104:キラキラ綺麗な綺麗事
このアスファルトという汚い街は、もともとゴモラ3という場所だったらしい。
「壁も街もまとめてメギドで焼き払われたのだよ」
「その話は、私にとってはどうでもいいことなので」
嘘をつかれることにはなれている……なんて言いたくない。私はこの人、そしてラドルゴさん達が嘘をついて、私をリューリーと戦わせて仲間に引き入れようとしたことを受け入れたくなかった。(まぁ、嘘をついたとはっきり言えるかどうかはわからないけど……大事なことを言わないなんて、嘘みたいなもんじゃん……。)
「どうしておまえはまた私の家に来てくれたのかね?」
「お互いにプラスになるかと」
「そうか。すまないな」
「いちいち謝らないで」
でも、私はこの人達といることを選んだ。部品を手に入れて左腕をつけてもらわないといけないし、一人で戦うよりは安全だ。そんな関係だから、棘のある言い方をしてしまうのは仕方ない。
「正直心強いよ」
「ああいうのに襲われた時、助かるからですよね」
「いや、ゴモラシティを一つ手に入れるためにだ」
「はぁ?」
リューリーとまともに戦うことができない弱い人たち。細かいことを聞かなくても、馬鹿げたことを言っているのは……わかる。

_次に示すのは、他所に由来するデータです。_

(** * dropid: prefixed identifiers with a random suffix

    Shallow embedding of [src/index.ts].  The module keeps one mutable
    variable, [globalOptions], and draws randomness through nanoid's
    [customAlphabet]; both are threaded explicitly through a small
    state-and-exception monad.

    Modelling conventions.
    - A JavaScript string is a [string]: a sequence of code units below
      U+0100 (Latin-1).  [toLowerCase] and [trim] are the restrictions of
      the ECMAScript operations to that range.
    - The [number] held by [length] is an integer ([Z]); comparison with
      [1] is integer comparison.
    - Option objects follow the declared interface [DropIdOptions]: each
      key is absent ([None]) or holds a value of its declared type.
    - Arguments that the code guards with [typeof] ([modelName] of
      [dropid], [prefix] of [createPrefixedId]) are dynamic [value]s.
    - nanoid is an external dependency; [customAlphabet] is a parameter of
      the development and its contract an explicit hypothesis. *)

From Stdlib Require Import ZArith Bool Arith List Ascii String Lia.
Import ListNotations.
Local Open Scope string_scope.
Local Open Scope Z_scope.

(** ** JavaScript values *)

Inductive value : Type :=
| VUndefined
| VNull
| VBoolean (b : bool)
| VNumber (n : Z)
| VString (s : string).

Inductive jstype : Type :=
| TyUndefined | TyObject | TyBoolean | TyNumber | TyString.

(** [typeof v]; note [typeof null === 'object']. *)
Definition typeof (v : value) : jstype :=
  match v with
  | VUndefined => TyUndefined
  | VNull => TyObject
  | VBoolean _ => TyBoolean
  | VNumber _ => TyNumber
  | VString _ => TyString
  end.

Definition jstype_eqb (a b : jstype) : bool :=
  match a, b with
  | TyUndefined, TyUndefined | TyObject, TyObject | TyBoolean, TyBoolean
  | TyNumber, TyNumber | TyString, TyString => true
  | _, _ => false
  end.

(** ToBoolean: the values for which [!v] is [false]. *)
Definition truthy (v : value) : bool :=
  match v with
  | VUndefined | VNull => false
  | VBoolean b => b
  | VNumber n => negb (n =? 0)
  | VString s => negb (s =? "")%string
  end.

(** Narrowing of a value to the string it holds. *)
Definition asString (v : value) : option string :=
  match v with
  | VString s => Some s
  | _ => None
  end.

(** ** String primitives *)

Definition isWhiteSpace (c : ascii) : bool :=
  let n := nat_of_ascii c in
  (((9 <=? n) && (n <=? 13)) || (n =? 32) || (n =? 160))%nat.

Definition lowerChar (c : ascii) : ascii :=
  let n := nat_of_ascii c in
  if (((65 <=? n) && (n <=? 90))
      || ((192 <=? n) && (n <=? 222) && negb (n =? 215)))%nat
  then ascii_of_nat (n + 32)
  else c.

Fixpoint toLowerCase (s : string) : string :=
  match s with
  | EmptyString => EmptyString
  | String c r => String (lowerChar c) (toLowerCase r)
  end.

Fixpoint trimStart (s : string) : string :=
  match s with
  | EmptyString => EmptyString
  | String c r => if isWhiteSpace c then trimStart r else s
  end.

Fixpoint trimEnd (s : string) : string :=
  match s with
  | EmptyString => EmptyString
  | String c r =>
      match trimEnd r with
      | EmptyString => if isWhiteSpace c then EmptyString else String c EmptyString
      | r' => String c r'
      end
  end.

Definition trim (s : string) : string := trimEnd (trimStart s).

「ここから歩いて二週間ほど離れた場所に、ゴモラ645という街がある。そこはSリーグの被害にあって……私達でも攻略可能なはずだ」
「弱った人から奪うんだね」
なんだ、この人達はそういう人たちか。
「ああ、そうだ。もちろん住人と交渉して、可能であればともに暮すつもりだがね」
「綺麗事だよねそれ」
「そのとおりだ。だが私達も生きねばならん。いや、生きねばならんというのは間違いだな、生きたいのだ」
私は思わず笑ってしまった。
「恥ずかしいことを言ってしまったな」
「いや、嫌いじゃないよそういうの。綺麗事言っててもさ、殺されたら死んじゃうし。うん、そうだよね、生きるってそういうこと、強いことが大事なんだ! 綺麗な綺麗事は、ただ綺麗なだけなんだよ! キラキラしてたって死ぬんだよ!」
ああ、なんで大声出してるんだろ私。馬鹿みたい。
「おまえの望みは戦うことかね?」
「きっと、そうなっちゃったんだろうね」
ああ、なにこの言い方! 恥ずかしい私! 恥ずかしい私! あはは、本当に馬鹿みたい。
「それで構わんよ。申し訳ないが、私達はそれにすがりたい」
「いいよ。どうせ私は今どうしたらいいかわかんないし、戦ってないとおかしくなりそうだから!」
こんなこと言うなんてすでにおかしいんじゃないの? ねぇ、私。